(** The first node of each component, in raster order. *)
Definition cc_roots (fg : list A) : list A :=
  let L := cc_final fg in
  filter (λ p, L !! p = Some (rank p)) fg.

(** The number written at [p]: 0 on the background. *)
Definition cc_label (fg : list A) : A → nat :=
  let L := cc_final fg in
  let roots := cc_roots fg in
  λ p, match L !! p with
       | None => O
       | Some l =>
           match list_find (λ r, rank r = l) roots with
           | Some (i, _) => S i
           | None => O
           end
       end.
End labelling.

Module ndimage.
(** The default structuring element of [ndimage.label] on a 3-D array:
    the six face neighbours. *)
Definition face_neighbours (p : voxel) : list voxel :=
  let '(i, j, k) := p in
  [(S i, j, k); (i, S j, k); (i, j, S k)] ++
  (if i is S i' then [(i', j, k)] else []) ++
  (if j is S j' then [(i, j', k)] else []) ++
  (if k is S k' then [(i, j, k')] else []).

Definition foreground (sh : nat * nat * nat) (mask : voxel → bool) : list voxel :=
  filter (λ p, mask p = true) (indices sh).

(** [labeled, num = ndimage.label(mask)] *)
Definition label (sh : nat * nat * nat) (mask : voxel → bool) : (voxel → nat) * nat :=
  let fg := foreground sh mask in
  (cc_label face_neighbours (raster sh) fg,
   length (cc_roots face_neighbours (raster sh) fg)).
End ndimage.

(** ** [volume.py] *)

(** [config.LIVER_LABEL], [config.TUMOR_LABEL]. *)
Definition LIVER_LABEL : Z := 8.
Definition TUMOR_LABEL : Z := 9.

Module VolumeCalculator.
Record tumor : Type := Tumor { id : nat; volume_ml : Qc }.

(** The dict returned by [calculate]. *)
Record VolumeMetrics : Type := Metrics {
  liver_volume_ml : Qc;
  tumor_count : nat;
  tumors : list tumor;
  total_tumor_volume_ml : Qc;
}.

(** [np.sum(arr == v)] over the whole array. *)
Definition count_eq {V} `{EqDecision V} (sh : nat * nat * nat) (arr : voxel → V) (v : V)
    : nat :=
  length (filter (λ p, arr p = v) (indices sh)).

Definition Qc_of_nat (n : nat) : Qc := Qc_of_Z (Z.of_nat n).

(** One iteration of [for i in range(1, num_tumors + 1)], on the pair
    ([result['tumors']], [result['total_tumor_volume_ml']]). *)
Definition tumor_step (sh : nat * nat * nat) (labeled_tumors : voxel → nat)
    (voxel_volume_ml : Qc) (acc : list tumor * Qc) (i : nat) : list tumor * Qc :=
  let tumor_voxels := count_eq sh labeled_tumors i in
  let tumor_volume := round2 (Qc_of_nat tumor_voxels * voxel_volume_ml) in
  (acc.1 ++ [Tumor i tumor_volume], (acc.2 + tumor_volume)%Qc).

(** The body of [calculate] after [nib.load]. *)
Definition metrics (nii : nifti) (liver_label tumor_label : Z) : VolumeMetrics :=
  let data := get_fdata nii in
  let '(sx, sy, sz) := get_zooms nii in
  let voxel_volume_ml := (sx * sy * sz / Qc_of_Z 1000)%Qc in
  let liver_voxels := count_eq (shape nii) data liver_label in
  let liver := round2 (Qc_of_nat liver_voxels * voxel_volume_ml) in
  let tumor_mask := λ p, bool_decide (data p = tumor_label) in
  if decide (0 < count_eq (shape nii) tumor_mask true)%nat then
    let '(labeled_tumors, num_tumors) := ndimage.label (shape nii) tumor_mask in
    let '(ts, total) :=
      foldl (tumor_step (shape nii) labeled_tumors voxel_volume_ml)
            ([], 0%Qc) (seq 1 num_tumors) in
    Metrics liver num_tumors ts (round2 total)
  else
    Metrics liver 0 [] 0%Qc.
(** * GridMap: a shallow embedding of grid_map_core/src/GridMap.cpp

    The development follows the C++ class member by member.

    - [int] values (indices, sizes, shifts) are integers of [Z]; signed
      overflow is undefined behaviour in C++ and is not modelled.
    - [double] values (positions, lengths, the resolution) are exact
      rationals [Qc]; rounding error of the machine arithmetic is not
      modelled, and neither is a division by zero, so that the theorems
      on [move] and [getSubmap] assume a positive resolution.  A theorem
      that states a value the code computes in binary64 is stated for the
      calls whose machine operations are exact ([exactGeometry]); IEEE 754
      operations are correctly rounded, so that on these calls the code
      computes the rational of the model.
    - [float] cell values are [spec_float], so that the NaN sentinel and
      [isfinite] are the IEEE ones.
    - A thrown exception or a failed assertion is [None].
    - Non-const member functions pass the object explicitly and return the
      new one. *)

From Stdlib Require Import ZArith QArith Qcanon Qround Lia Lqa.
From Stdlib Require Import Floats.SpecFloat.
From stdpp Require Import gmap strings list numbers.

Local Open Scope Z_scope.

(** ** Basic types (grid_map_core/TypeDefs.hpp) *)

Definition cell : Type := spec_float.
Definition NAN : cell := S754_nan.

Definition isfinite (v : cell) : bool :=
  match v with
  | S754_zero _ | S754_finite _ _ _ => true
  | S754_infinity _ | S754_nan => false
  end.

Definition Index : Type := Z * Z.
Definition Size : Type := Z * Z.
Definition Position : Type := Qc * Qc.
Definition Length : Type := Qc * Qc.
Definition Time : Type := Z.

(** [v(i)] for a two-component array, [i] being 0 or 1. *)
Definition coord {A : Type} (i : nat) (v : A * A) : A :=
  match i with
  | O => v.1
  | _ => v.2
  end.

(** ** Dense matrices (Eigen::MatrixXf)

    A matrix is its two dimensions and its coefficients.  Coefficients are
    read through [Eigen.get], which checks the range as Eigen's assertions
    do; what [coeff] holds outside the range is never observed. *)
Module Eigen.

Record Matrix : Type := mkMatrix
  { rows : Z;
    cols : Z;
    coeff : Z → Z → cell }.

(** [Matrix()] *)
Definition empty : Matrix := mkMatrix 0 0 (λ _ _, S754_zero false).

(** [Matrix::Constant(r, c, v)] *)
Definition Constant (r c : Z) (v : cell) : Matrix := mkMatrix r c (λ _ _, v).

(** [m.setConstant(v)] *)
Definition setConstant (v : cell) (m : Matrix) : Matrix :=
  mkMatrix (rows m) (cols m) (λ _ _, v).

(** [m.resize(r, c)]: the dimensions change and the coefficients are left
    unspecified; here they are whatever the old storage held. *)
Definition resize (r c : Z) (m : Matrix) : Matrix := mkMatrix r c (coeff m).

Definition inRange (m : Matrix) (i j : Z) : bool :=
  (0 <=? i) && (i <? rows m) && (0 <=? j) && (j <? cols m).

TASK DESCRIPTION: A bare number is all that is asked for: the count of lines above that include "cols".

YOUR SOLUTION: 3